(** The hole goes; [true] is returned when it was the last one. *)
Lemma remove_spec :
  exists b' first',
    remove_hole b first h.1 = FOk (b', first', bool_decide (pre ++ post = [])) /\
    holes_in b' first' (pre ++ post) /\ keeps (pre ++ post) b b'.
Proof using HM Hok Hz Lb Hin.
  destruct in_split as (Sp & Hc & Sn). destruct (idx_apart _ _ _ _ Hok) as (Ip & In & Ipn).
  destruct (relink_next M pre post h Hok b h.1 (tails 0 pre) Sn) as (b1 & E1 & S1 & K1);
    [by eapply tails_range|].
  assert (cell b1 h.1 h.2 (heads 0 post) (tails 0 pre)) as Hc1 by (by apply K1).
  assert (seg b1 0 pre h.1) as Sp1 by (by eapply seg_keeps).
  destruct (relink_prev M pre post h Hok Hz b1 h.1 (heads 0 post) Sp1) as (b2 & E2 & S2 & K2);
    [by eapply heads_range|].
  assert (keeps (pre ++ post) b b2) as K.
  { eapply keeps_trans; eapply keeps_sub; [exact K1| |exact K2|]; set_solver. }
  assert (seg b2 0 (pre ++ post) 0) as S.
  { apply seg_app. split; [done|]. eapply seg_keeps; [exact K2|naive_solver|done]. }
  destruct Hc as (_ & Cn & Cp). destruct Hc1 as (_ & Cn1 & Cp1).
  pose proof (tails_bool _ _ _ Hz) as Bp. pose proof (heads_bool _ _ _ _ Hok) as Bn.
  pose proof first_pre as Hf. unfold remove_hole. rewrite Cp. cbn [frag_bind]. rewrite Cn. cbn [frag_bind].
  destruct (decide (pre = [])) as [->|Np], (decide (post = [])) as [->|Nn].
  - exists b2, first. cbn in E1, E2. replace b2 with b by congruence. done.
  - rewrite (bool_decide_eq_true_2 (@nil hole = [])) in Bp by done.
    rewrite (bool_decide_eq_false_2 _ Nn) in Bn. rewrite Bp, Bn in *. cbn [andb] in *.
    replace (tails 0 []) with 0 in E1 by done. rewrite E1. simplify_eq. cbn [frag_bind].
    exists b2, (heads 0 post). rewrite bool_decide_eq_false_2 by done. done.
  - rewrite (bool_decide_eq_false_2 _ Np) in Bp. rewrite (bool_decide_eq_true_2 (@nil hole = [])) in Bn by done.
    rewrite Bp, Bn in *. cbn [andb heads] in *. rewrite app_nil_r in *. injection E1 as ->. rewrite E2. cbn [frag_bind].
    exists b2, first. rewrite bool_decide_eq_false_2 by done. done.
  - rewrite (bool_decide_eq_false_2 _ Np) in Bp. rewrite (bool_decide_eq_false_2 _ Nn) in Bn.
    rewrite Bp, Bn in *. cbn [andb]. rewrite E1. cbn [frag_bind]. rewrite Cn1. cbn [frag_bind].
    rewrite Cp1. cbn [frag_bind]. rewrite E2. cbn [frag_bind].
    exists b2, first. rewrite bool_decide_eq_false_2 by (by destruct pre). split; [done|].
    split; [|done]. split; [done|]. intros _. rewrite Hf by done. by destruct pre.
Qed.

(** The end of the hole is cut off. *)
Lemma shorten_spec v :
  0 <= v < 65536 ->
  exists b', set_last_byte b h.1 v = FOk b' /\
    holes_in b' first (pre ++ (h.1, v) :: post) /\ keeps (pre ++ (h.1, v) :: post) b b'.
Proof using HM Hok Hz Lb Hin.
  intros Hv. destruct in_split as (Sp & Hc & Sn). destruct (idx_apart _ _ _ _ Hok) as (Ip & In & Ipn).
  destruct (set_last_spec _ _ _ _ _ v Hc Hv) as (b' & E & Hc' & Ho).
  exists b'. split; [done|].
  split; [|eapply (keeps_one _ (h.1, v)); [set_solver|done]]. split.
  - apply seg_app. split; [by eapply seg_frame|]. split; [done|]. by eapply seg_frame.
  - destruct Hin as [_ Hf]. intros _. rewrite Hf by (by destruct pre). by destruct pre.
Qed.

(** The descriptor moves up to [j]. *)
Lemma move_spec j :
  holes_ok M (pre ++ (j, h.2) :: post) ->
  exists b' first',
    move_hole b first h.1 j = FOk (b', first', false) /\
    holes_in b' first' (pre ++ (j, h.2) :: post) /\ keeps (pre ++ (j, h.2) :: post) b b'.
Proof using HM Hok Hz Lb Hin.
  intros Hj. destruct in_split as (Sp & Hc & Sn).
  destruct (idx_apart _ _ _ _ Hok) as (Ip & In & Ipn).
  destruct (idx_apart _ _ _ _ Hj) as (Jp & Jn & _). simpl in Jp, Jn.
  assert (hole_ok M (j, h.2)) as Oj by (eapply hole_ok_in; [exact Hj|set_solver]).
  assert (hole_ok M h) as Oh by (eapply hole_ok_in; [exact Hok|set_solver]).
  assert (0 <= j < 65536) as Rj by (by apply (link_range M HM (j, h.2))).
  destruct (copy_hole_spec b h.1 j _ _ _ Hc) as (b1 & E1 & Hc1 & O1);
    [unfold hole_ok in *; simpl in *; lia..|].
  destruct (relink_next M pre post h Hok b1 h.1 j) as (b2 & E2 & S2 & K2);
    [by eapply seg_frame|done|].
  assert (cell b2 j h.2 (heads 0 post) (tails 0 pre)) as Hc2 by (by apply K2).
  assert (seg b2 0 pre h.1) as Sp2.
  { eapply seg_keeps; [done|naive_solver|]. by eapply seg_frame. }
  destruct (relink_prev M pre post h Hok Hz b2 h.1 j Sp2 Rj) as (b3 & E3 & S3 & K3).
  assert (keeps (pre ++ (j, h.2) :: post) b b3) as K.
  { eapply keeps_trans; [eapply (keeps_one _ (j, h.2)); [set_solver|exact O1]|].
    eapply keeps_trans; eapply keeps_sub; [exact K2| |exact K3|]; set_solver. }
  assert (seg b3 0 (pre ++ (j, h.2) :: post) 0) as S.
  { apply seg_app. split; [done|]. split; [by apply K3|].
    eapply seg_keeps; [exact K3|naive_solver|done]. }
  pose proof (tails_bool _ _ _ Hz) as Bp. pose proof first_pre as Hf.
  unfold move_hole. rewrite E1. cbn [frag_bind]. rewrite (proj1 (proj2 Hc1)). cbn [frag_bind].
  rewrite E2. cbn [frag_bind]. rewrite (proj2 (proj2 Hc2)). cbn [frag_bind].
  destruct (decide (pre = [])) as [->|Np].
  - exists b3, j. cbn in E3 |- *. simplify_eq. rewrite u16_small by lia. done.
  - rewrite (bool_decide_eq_false_2 _ Np) in Bp. rewrite Bp in *. rewrite E3. cbn [frag_bind].
    exists b3, first. split; [done|]. split; [|done]. split; [done|].
    intros _. rewrite Hf by done. by destruct pre.
Qed.

(** A second descriptor at [j], the old one ends at [v]. *)
Lemma split_spec j v :
  holes_ok M (pre ++ (h.1, v) :: (j, h.2) :: post) ->
  exists b',
    split_hole b first h.1 j v = FOk (b', first, false) /\
    holes_in b' first (pre ++ (h.1, v) :: (j, h.2) :: post) /\
    keeps (pre ++ (h.1, v) :: (j, h.2) :: post) b b'.
Proof using HM Hok Hz Lb Hin.
  intros Hj. destruct in_split as (Sp & Hc & Sn).
  destruct (idx_apart _ _ _ _ Hok) as (Ip & In & Ipn).
  destruct (ok_split _ _ _ _ Hj) as (_ & _ & Hj2 & _ & Aj & Apj).
  assert (hole_ok M (j, h.2)) as Oj by (eapply hole_ok_in; [exact Hj|set_solver]).
  assert (hole_ok M (h.1, v)) as Ov by (eapply hole_ok_in; [exact Hj|set_solver]).
  assert (hole_ok M h) as Oh by (eapply hole_ok_in; [exact Hok|set_solver]).
  assert (0 <= j < 65536) as Rj by (by apply (link_range M HM (j, h.2))).
  assert (0 <= h.1 < 65536) as Rh by (by apply (link_range M HM h)).
  assert (h.1 <> j) as Nj.
  { specialize (Aj (j, h.2) ltac:(by left)). unfold apart, hole_ok in *. simpl in *. lia. }
  destruct (idx_apart M (pre ++ [(h.1, v)]) post (j, h.2)) as (Jp & Jn & _).
  { by rewrite <- (assoc_L (++)). }
  simpl in Jp, Jn. rewrite fmap_app, not_elem_of_app in Jp. destruct Jp as [Jp _].
  destruct (copy_hole_spec b h.1 j _ _ _ Hc) as (b1 & E1 & J1 & O1);
    [unfold hole_ok in *; simpl in *; lia..|].
  assert (cell b1 h.1 h.2 (heads 0 post) (tails 0 pre)) as H1 by (by eapply cell_frame).
  destruct (set_last_spec _ _ _ _ _ v H1) as (b2 & E2 & H2 & O2); [unfold hole_ok in *; simpl in *; lia|].
  destruct (set_next_spec _ _ _ _ _ j H2) as (b3 & E3 & H3 & O3); [done|].
  assert (keeps [(h.1, v)] b1 b3) as K13.
  { eapply keeps_trans; (eapply (keeps_one _ (h.1, v)); [by left|]); [exact O2|exact O3]. }
  assert (cell b3 j h.2 (heads 0 post) (tails 0 pre)) as J3 by (apply K13; [set_solver|done]).
  destruct (set_prev_spec _ _ _ _ _ h.1 J3) as (b4 & E4 & J4 & O4); [done|].
  assert (keeps [(h.1, v); (j, h.2)] b b4) as K4.
  { eapply keeps_trans; [eapply (keeps_one _ (j, h.2)); [set_solver|exact O1]|].
    eapply keeps_trans; [eapply keeps_sub; [exact K13|set_solver]|].
    eapply (keeps_one _ (j, h.2)); [set_solver|done]. }
  assert (forall i, i ∈ post.*1 -> i ∉ [(h.1, v); (j, h.2)].*1) as Nn by set_solver.
  assert (forall i, i ∈ pre.*1 -> i ∉ [(h.1, v); (j, h.2)].*1) as Np by set_solver.
  destruct (relink_next M pre post h Hok b4 h.1 j) as (b5 & E5 & S5 & K5);
    [by eapply seg_keeps|done|].
  exists b5. unfold split_hole.
  rewrite E1. cbn [frag_bind]. rewrite E2. cbn [frag_bind]. rewrite E3. cbn [frag_bind].
  rewrite E4. cbn [frag_bind]. rewrite (proj1 (proj2 J4)). cbn [frag_bind].
  rewrite E5. cbn [frag_bind]. split; [done|]. split.
  - split; [|destruct Hin as [_ Hf]; intros _; rewrite Hf by (by destruct pre); by destruct pre].
    apply seg_app. split.
    { eapply seg_keeps; [exact K5|naive_solver|]. by eapply seg_keeps. }
    split; [|split].
    + apply K5; [done|]. eapply cell_frame; [done|done|]. exact H3.
    + apply K5; [done|]. exact J4.
    + exact S5.
  - eapply keeps_trans; eapply keeps_sub; [exact K4| |exact K5|]; set_solver.
Qed.
End Ops.
(** Strings of the protocol, with their final zero. *)
Definition s_octet : list Z := [111; 99; 116; 101; 116; 0].
Definition s_timeout : list Z := [116; 105; 109; 101; 111; 117; 116].
Definition s_blksize : list Z := [98; 108; 107; 115; 105; 122; 101].
Definition s_windowsize : list Z := [119; 105; 110; 100; 111; 119; 115; 105; 122; 101].
Definition s_too_large : list Z := [70; 105; 108; 101; 32; 116; 111; 111; 32; 108; 97; 114; 103; 101; 0].
Definition s_bad_magic : list Z :=
  [70; 105; 108; 101; 32; 104; 97; 115; 32; 98; 97; 100; 32; 109; 97; 103; 105; 99; 0].
Definition s_negotiation : list Z :=
  [79; 112; 116; 105; 111; 110; 32; 78; 101; 103; 111; 116; 105; 97; 116; 105; 111; 110; 32;
   70; 97; 105; 108; 101; 100; 0].

Definition decimal (n : Z) : list Z := rev (put_dec [] n).

(** The read or write request. *)
Definition request_packet (s : tftp) : list Z :=
  let rrq := bool_decide (tstate (prog s) = STATE_SEND_RRQ) in
  be16_bytes (if rrq then TFTP_RRQ else TFTP_WRQ) ++ cstr (filename (req s)) ++ [0] ++ s_octet ++
  s_timeout ++ [0] ++ decimal (timeout_ms (opts s) / 1000) ++ [0] ++
  s_blksize ++ [0] ++ decimal (block_size_option (opts s)) ++ [0] ++
  (if rrq && (1 <? window_size_option (opts s))
   then s_windowsize ++ [0] ++ decimal (window_size_option (opts s)) ++ [0] else []).

Definition send_payload (s : tftp) (p : list Z) : tftp :=
  with_mach s (add_out (mkPacket (remote_ip (req s)) (remote_port (prog s)) (our_port (req s)) p)).

(** An acknowledgement, or the current block when we are the sender. *)
Definition send_block (s : tftp) : tftp :=
  let cur := cur_block (prog s) in
  if put_active (req s) then
    let toload := block_size (opts s) in
    let data := load_block s cur toload in
    let s := send_payload s (be16_bytes TFTP_DATA ++ be16_bytes cur ++ data) in
    with_prog s (set_put_final (Z.of_nat (length data) <? toload))
  else send_payload s (be16_bytes TFTP_ACK ++ be16_bytes cur).

Definition send_error (s : tftp) (code : Z) (text : list Z) : tftp :=
  with_mach (send_payload s (be16_bytes TFTP_ERROR ++ be16_bytes code ++ text)) (set_ended Failed).

Definition tftp_send (s : tftp) : tftp :=
  match tstate (prog s) with
  | STATE_SEND_RRQ | STATE_SEND_WRQ => send_payload s (request_packet s)
  | STATE_OACK | STATE_RECV_WRQ | STATE_DATA => send_block s
  | STATE_TOO_LARGE => send_error s 3 s_too_large
  | STATE_BAD_MAGIC => send_error s 2 s_bad_magic
  | STATE_INVALID_OPTION => send_error s TFTP_ERR_OPTION_NEGOTIATION s_negotiation
  end.

(** ** The handler *)

Definition rd16be (p : list Z) : Z := 256 * rd p + rd (tl p).

(** An acknowledgement of a block we sent. *)
Definition handle_ack (s : tftp) (p : list Z) (src : Z) : tftp :=
  if negb (put_active (req s)) then s
  else
    let s := with_prog s (set_timeout_count 0) in
    if put_final_block_sent (prog s) then tftp_complete s
    else
      let block := rd16be p in
      let ack_ok := cur_block (prog s) =? block in
      let s := with_prog s (fun p => set_cur (u16 (block + 1)) (set_prev (cur_block p) p)) in
      let s := update_block_number s in
      if ack_ok then
        let s := if (block =? 0) && bool_decide (tstate (prog s) = STATE_SEND_WRQ)
                 then with_prog s (fun p => set_remote_port src (set_tstate STATE_DATA p)) else s in
        tftp_send (with_prog s (set_timeout_count 0))
      else s.

(** The options the server accepted, at every position of the packet. *)
Definition oack_at (s : tftp) (p : list Z) : tftp :=
  let s := if strcasecmp p s_blksize =? 0 then
             let v := u16 (fst (dectoul (drop 8 p))) in
             let s := with_opts s (set_block_size v) in
             if block_size_option (opts s) <? v
             then with_prog s (set_tstate STATE_INVALID_OPTION) else s
           else s in
  let s := if strcasecmp p s_timeout =? 0 then
             if negb (u16 (fst (dectoul (drop 8 p))) =? timeout_ms (opts s) / 1000)
             then with_prog s (set_tstate STATE_INVALID_OPTION) else s
           else s in
  if strcasecmp p s_windowsize =? 0
  then with_opts s (set_windowsize (u16 (fst (dectoul (drop 11 p))))) else s.

Fixpoint oack_loop (n : nat) (s : tftp) (p : list Z) : tftp :=
  match n with O => s | S n => oack_loop n (oack_at s p) (tl p) end.

Definition handle_oack (s : tftp) (p : list Z) (src len : Z) : tftp :=
  let s := with_prog s (fun p => set_remote_port src (set_tstate STATE_OACK p)) in
  let s := oack_loop (Z.to_nat (len - 8)) s p in
  let s := with_prog s (set_next_ack (windowsize (opts s))) in
  let s := if put_active (req s) && bool_decide (tstate (prog s) = STATE_OACK)
           then with_prog s (fun p => set_cur (u64 (cur_block p + 1)) (set_tstate STATE_DATA p)) else s in
  tftp_send s.

Definition sshort (v : Z) : Z := (v + 32768) mod 65536 - 32768.

(** A block that is not the next one: at most one negative acknowledgement. *)
Definition handle_unexpected (s : tftp) (block : Z) : tftp :=
  let cur := cur_block (prog s) in
  if 0 <? u16 (cur + 1) - sshort block then s
  else if last_nack (prog s) =? cur then s
  else
    let s := tftp_send s in
    with_prog s (fun p => set_next_ack (u16 (cur + windowsize (opts s))) (set_last_nack (u16 cur) p)).

(** The block is stored and acknowledged. *)
Definition accept_block (s : tftp) (data : list Z) : tftp :=
  let s := update_block_number s in
  let s := with_prog s (fun p => set_prev (cur_block p) p) in
  let s := with_opts s (fun o => set_timeout_count_max (tftp_timeout_count_max o) o) in
  let s := with_mach s (set_timer (timeout_ms (opts s))) in
  let (ret, s) := store_block s (cur_block (prog s)) data in
  if negb (ret =? 0) then with_mach s (set_ended Failed)
  else
    let s := with_prog s (set_timeout_count 0) in
    if Z.of_nat (length data) <? block_size (opts s) then tftp_complete (tftp_send s)
    else if cur_block (prog s) =? next_ack (prog s) then
      let s := tftp_send s in
      with_prog s (fun p => set_next_ack (u16 (next_ack p + windowsize (opts s))) p)
    else s.

Definition handle_data (s : tftp) (p : list Z) (src len : Z) : tftp :=
  if len <? 2 then s
  else
    let block := rd16be p in
    let data := take (Z.to_nat (len - 2)) (drop 2 p) in
    if negb (block =? u16 (cur_block (prog s) + 1)) then handle_unexpected s block
    else
      let s := with_prog s (fun p => set_cur (u64 (cur_block p + 1) mod TFTP_SEQUENCE_SIZE) p) in
      let first := tstate (prog s) in
      let s := if bool_decide (first = STATE_SEND_RRQ)
               then with_prog s (set_next_ack (windowsize (opts s))) else s in
      let is_first := bool_decide (first = STATE_SEND_RRQ) || bool_decide (first = STATE_OACK) ||
                      bool_decide (first = STATE_RECV_WRQ) in
      let s := if is_first
               then new_transfer (with_prog s (fun p => set_remote_port src (set_tstate STATE_DATA p))) else s in
      if is_first && negb (cur_block (prog s) =? 1) then with_mach s (set_ended StartAgain)
      else if cur_block (prog s) =? prev_block (prog s) then s
      else accept_block s data.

....

Your task
For the material above, reproduce exactly the lines from the line with "Bp. rewrite (bool_decide_eq_false_2 _ Nn) in Bn." to the line with "0 <= v < 65536 ->", inclusive, and exclude all others.

Response to this exercise
  - rewrite (bool_decide_eq_false_2 _ Np) in Bp. rewrite (bool_decide_eq_false_2 _ Nn) in Bn.
    rewrite Bp, Bn in *. cbn [andb]. rewrite E1. cbn [frag_bind]. rewrite Cn1. cbn [frag_bind].
    rewrite Cp1. cbn [frag_bind]. rewrite E2. cbn [frag_bind].
    exists b2, first. rewrite bool_decide_eq_false_2 by (by destruct pre). split; [done|].
    split; [|done]. split; [done|]. intros _. rewrite Hf by done. by destruct pre.
Qed.

(** The end of the hole is cut off. *)
Lemma shorten_spec v :
  0 <= v < 65536 ->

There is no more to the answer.